[Stored data entries]
────

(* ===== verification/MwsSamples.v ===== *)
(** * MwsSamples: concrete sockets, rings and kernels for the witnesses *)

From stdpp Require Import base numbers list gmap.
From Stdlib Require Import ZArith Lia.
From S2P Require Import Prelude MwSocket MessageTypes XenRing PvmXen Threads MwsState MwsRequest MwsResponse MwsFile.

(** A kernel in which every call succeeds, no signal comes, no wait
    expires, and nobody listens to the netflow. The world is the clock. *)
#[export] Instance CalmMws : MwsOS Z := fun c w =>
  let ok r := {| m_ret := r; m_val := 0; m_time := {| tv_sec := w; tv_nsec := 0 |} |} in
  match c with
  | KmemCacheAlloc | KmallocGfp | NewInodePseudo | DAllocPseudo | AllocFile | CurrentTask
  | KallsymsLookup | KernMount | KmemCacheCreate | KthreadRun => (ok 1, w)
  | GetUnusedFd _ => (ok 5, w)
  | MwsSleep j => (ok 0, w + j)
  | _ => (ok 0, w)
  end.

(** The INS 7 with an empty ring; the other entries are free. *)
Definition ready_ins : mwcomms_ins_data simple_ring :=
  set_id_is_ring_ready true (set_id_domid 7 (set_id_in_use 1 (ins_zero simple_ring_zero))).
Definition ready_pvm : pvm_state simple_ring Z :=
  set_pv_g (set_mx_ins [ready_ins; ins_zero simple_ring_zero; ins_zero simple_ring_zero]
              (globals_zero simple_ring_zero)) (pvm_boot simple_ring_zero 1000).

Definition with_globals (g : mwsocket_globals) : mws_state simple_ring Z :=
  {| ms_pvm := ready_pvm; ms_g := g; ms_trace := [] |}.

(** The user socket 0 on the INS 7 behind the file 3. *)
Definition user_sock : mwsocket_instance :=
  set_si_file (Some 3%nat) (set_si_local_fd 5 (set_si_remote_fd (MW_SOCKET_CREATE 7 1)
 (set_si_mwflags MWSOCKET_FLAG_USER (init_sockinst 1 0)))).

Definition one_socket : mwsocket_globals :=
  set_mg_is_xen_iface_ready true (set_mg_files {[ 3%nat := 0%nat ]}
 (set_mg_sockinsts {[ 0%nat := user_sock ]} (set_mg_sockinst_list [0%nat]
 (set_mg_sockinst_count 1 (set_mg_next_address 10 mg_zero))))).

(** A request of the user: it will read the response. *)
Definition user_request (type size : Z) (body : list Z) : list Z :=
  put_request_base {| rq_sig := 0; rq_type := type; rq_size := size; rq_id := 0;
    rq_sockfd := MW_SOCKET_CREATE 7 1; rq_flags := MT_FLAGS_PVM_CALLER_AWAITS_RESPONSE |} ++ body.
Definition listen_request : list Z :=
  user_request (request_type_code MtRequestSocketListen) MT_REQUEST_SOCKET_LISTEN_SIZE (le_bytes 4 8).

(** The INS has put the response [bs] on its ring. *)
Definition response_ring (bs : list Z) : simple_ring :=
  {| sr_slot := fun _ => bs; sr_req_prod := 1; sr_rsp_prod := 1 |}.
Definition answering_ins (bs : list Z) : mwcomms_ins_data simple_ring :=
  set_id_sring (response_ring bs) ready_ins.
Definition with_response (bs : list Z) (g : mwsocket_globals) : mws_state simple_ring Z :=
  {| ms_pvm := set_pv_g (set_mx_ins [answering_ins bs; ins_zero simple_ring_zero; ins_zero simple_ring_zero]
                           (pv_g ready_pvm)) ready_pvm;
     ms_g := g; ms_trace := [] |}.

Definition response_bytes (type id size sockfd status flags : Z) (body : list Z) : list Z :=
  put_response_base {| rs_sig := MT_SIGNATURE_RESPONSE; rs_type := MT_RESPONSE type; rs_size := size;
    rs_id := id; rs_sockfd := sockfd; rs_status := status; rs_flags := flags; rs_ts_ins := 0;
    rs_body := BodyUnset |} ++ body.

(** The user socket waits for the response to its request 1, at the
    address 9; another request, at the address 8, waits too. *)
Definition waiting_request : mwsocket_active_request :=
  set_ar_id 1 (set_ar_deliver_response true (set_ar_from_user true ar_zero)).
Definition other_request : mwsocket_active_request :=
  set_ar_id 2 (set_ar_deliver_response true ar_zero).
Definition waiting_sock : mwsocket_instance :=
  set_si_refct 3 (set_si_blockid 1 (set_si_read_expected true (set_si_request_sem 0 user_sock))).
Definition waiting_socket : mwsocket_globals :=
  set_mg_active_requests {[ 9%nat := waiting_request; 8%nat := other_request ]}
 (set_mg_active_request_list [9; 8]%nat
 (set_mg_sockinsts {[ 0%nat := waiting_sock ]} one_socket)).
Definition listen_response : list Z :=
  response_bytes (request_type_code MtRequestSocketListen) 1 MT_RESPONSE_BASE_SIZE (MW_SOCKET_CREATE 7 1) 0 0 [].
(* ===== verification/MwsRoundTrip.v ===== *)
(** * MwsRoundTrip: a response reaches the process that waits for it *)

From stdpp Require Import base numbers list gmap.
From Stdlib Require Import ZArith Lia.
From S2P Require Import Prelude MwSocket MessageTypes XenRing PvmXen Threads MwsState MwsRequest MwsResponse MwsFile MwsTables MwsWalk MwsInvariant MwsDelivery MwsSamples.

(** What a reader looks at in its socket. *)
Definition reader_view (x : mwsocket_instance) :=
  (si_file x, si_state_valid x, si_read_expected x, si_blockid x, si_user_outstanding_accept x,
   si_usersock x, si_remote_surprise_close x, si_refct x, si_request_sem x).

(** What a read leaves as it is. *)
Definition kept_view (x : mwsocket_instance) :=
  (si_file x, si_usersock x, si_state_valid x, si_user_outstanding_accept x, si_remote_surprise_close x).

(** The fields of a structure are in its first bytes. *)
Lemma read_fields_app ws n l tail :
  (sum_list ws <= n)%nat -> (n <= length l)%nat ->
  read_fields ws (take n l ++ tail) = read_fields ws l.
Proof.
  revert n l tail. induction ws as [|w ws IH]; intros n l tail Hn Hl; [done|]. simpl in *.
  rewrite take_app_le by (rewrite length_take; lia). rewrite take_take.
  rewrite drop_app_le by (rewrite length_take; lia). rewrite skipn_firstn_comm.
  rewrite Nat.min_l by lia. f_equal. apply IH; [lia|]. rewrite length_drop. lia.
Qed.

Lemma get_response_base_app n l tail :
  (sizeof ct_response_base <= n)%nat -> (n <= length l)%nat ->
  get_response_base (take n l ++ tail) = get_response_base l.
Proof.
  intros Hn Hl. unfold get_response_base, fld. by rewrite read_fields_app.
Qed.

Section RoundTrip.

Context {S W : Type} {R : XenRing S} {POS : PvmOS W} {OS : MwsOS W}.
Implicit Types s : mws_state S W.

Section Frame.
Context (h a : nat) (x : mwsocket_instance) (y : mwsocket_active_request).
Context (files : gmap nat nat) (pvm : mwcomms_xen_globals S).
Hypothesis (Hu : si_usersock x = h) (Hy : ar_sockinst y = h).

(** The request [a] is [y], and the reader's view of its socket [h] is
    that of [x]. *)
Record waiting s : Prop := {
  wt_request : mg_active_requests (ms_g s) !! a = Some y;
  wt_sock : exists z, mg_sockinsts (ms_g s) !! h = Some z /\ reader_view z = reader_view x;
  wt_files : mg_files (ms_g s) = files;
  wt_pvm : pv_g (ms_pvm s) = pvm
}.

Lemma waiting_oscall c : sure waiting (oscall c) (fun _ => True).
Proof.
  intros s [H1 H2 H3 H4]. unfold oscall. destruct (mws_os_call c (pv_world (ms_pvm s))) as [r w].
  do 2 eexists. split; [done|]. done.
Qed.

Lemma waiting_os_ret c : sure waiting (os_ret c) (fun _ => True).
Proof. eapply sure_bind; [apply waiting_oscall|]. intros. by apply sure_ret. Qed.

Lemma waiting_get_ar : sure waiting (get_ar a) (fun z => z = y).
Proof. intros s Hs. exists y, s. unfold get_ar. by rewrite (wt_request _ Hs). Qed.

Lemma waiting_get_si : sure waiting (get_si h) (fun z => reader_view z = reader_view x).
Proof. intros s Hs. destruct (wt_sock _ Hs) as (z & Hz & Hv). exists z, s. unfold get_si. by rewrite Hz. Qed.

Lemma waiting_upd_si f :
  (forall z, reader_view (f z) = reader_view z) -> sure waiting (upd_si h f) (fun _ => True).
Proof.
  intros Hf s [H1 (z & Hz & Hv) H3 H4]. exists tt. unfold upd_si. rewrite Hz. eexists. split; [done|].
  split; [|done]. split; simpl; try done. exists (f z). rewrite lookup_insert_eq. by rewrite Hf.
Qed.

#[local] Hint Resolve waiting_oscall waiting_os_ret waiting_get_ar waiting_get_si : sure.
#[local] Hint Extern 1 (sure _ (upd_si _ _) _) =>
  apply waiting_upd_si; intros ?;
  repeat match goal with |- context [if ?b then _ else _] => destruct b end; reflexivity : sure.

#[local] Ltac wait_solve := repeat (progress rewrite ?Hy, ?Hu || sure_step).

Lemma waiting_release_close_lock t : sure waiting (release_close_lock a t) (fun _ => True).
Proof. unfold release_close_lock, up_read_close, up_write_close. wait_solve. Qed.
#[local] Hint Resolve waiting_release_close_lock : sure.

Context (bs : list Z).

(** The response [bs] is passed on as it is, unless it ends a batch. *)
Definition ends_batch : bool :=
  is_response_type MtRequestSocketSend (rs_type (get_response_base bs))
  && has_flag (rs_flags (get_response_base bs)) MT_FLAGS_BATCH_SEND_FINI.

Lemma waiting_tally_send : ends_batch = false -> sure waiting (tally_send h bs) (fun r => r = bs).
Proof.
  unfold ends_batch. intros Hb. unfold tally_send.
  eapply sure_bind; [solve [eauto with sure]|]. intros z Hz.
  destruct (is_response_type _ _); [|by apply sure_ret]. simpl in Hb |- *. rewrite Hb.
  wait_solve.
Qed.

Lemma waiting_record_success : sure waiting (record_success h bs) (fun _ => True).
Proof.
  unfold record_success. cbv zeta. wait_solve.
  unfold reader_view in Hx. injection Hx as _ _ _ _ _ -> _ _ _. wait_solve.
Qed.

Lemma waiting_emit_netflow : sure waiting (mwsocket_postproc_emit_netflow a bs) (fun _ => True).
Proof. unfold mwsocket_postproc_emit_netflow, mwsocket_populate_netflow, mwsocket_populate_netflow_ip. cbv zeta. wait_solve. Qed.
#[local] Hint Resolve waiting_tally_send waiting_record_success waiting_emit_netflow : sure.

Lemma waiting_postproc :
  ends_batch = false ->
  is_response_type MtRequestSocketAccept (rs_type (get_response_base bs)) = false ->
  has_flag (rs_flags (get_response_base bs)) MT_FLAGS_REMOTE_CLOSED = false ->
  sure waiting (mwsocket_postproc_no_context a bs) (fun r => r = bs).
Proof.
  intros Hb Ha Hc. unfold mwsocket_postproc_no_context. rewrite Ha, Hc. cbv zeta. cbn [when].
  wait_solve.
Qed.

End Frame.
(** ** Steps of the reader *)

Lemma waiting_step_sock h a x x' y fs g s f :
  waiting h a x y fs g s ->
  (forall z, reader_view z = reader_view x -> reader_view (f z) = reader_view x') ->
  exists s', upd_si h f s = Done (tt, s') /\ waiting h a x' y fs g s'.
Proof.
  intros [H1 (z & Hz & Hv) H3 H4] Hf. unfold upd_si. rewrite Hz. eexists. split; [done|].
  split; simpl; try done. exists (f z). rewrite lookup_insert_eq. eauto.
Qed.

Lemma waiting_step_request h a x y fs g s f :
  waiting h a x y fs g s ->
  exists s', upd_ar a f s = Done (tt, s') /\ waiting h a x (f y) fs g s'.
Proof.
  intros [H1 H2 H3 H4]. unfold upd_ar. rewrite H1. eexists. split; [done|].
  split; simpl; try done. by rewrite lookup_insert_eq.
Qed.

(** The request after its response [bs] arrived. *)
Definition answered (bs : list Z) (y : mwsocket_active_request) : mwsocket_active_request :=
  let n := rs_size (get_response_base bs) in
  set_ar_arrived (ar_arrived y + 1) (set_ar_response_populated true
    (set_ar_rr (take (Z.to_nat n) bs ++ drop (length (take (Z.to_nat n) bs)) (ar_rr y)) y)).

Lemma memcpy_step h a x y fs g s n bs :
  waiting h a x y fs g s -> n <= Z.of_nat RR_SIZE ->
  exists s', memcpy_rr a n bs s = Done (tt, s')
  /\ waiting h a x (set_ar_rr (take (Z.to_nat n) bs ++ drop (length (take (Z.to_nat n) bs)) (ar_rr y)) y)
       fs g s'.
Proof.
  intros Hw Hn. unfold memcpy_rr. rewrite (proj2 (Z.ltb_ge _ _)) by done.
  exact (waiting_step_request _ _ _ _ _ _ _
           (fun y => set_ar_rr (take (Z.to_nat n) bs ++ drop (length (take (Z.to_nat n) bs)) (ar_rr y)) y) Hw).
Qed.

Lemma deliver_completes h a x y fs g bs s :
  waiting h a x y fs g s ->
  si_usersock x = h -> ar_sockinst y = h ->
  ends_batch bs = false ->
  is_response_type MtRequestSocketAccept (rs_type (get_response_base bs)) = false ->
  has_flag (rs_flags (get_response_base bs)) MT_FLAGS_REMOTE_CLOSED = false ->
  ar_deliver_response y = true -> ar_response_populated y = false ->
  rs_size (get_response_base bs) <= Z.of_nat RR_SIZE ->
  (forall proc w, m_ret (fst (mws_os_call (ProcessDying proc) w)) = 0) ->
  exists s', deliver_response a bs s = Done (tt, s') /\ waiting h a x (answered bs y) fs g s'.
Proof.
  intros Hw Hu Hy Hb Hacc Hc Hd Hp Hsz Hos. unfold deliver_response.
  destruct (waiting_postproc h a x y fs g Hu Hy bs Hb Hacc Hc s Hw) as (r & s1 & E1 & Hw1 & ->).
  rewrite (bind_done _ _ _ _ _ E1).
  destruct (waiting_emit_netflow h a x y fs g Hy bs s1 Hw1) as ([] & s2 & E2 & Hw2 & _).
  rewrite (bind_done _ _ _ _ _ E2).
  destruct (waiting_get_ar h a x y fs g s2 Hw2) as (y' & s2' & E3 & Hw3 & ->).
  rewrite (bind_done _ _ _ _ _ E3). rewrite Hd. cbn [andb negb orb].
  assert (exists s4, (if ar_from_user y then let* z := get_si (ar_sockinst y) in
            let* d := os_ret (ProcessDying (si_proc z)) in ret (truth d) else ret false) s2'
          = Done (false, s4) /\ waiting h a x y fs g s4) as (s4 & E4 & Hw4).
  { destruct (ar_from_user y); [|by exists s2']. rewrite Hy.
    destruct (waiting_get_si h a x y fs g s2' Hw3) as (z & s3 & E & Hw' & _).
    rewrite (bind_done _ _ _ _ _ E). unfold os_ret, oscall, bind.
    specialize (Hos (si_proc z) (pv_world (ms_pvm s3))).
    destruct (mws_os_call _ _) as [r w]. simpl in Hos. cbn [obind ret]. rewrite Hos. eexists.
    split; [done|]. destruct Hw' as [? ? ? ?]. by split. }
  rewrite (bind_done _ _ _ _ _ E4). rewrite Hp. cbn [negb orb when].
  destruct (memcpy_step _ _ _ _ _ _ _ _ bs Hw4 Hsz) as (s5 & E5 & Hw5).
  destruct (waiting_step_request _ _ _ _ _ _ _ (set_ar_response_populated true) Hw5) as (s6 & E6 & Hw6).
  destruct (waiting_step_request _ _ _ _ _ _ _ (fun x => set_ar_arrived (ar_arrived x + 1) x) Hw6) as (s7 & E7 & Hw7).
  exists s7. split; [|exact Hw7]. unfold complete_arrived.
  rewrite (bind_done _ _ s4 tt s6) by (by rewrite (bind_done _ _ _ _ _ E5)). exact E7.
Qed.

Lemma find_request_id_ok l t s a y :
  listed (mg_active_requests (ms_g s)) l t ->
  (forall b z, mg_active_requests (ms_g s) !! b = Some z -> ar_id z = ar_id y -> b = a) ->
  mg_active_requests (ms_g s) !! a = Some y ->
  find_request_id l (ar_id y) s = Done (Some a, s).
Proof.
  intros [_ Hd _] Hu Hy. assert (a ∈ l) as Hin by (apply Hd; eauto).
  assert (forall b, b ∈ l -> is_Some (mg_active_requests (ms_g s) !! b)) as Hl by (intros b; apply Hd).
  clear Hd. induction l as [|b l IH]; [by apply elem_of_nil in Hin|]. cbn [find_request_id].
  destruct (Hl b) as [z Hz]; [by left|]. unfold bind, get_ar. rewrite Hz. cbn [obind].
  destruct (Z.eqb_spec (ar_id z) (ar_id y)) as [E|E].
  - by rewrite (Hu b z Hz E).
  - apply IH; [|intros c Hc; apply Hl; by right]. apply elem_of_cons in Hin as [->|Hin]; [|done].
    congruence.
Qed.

────

## PROBLEM TO WORK ON
Starting at the line that contains "destruct (Hl b)", output every remaining line of the data exactly, and stop after the last one.

## RESPONSE
  destruct (Hl b) as [z Hz]; [by left|]. unfold bind, get_ar. rewrite Hz. cbn [obind].
  destruct (Z.eqb_spec (ar_id z) (ar_id y)) as [E|E].
  - by rewrite (Hu b z Hz E).
  - apply IH; [|intros c Hc; apply Hl; by right]. apply elem_of_cons in Hin as [->|Hin]; [|done].
    congruence.
Qed.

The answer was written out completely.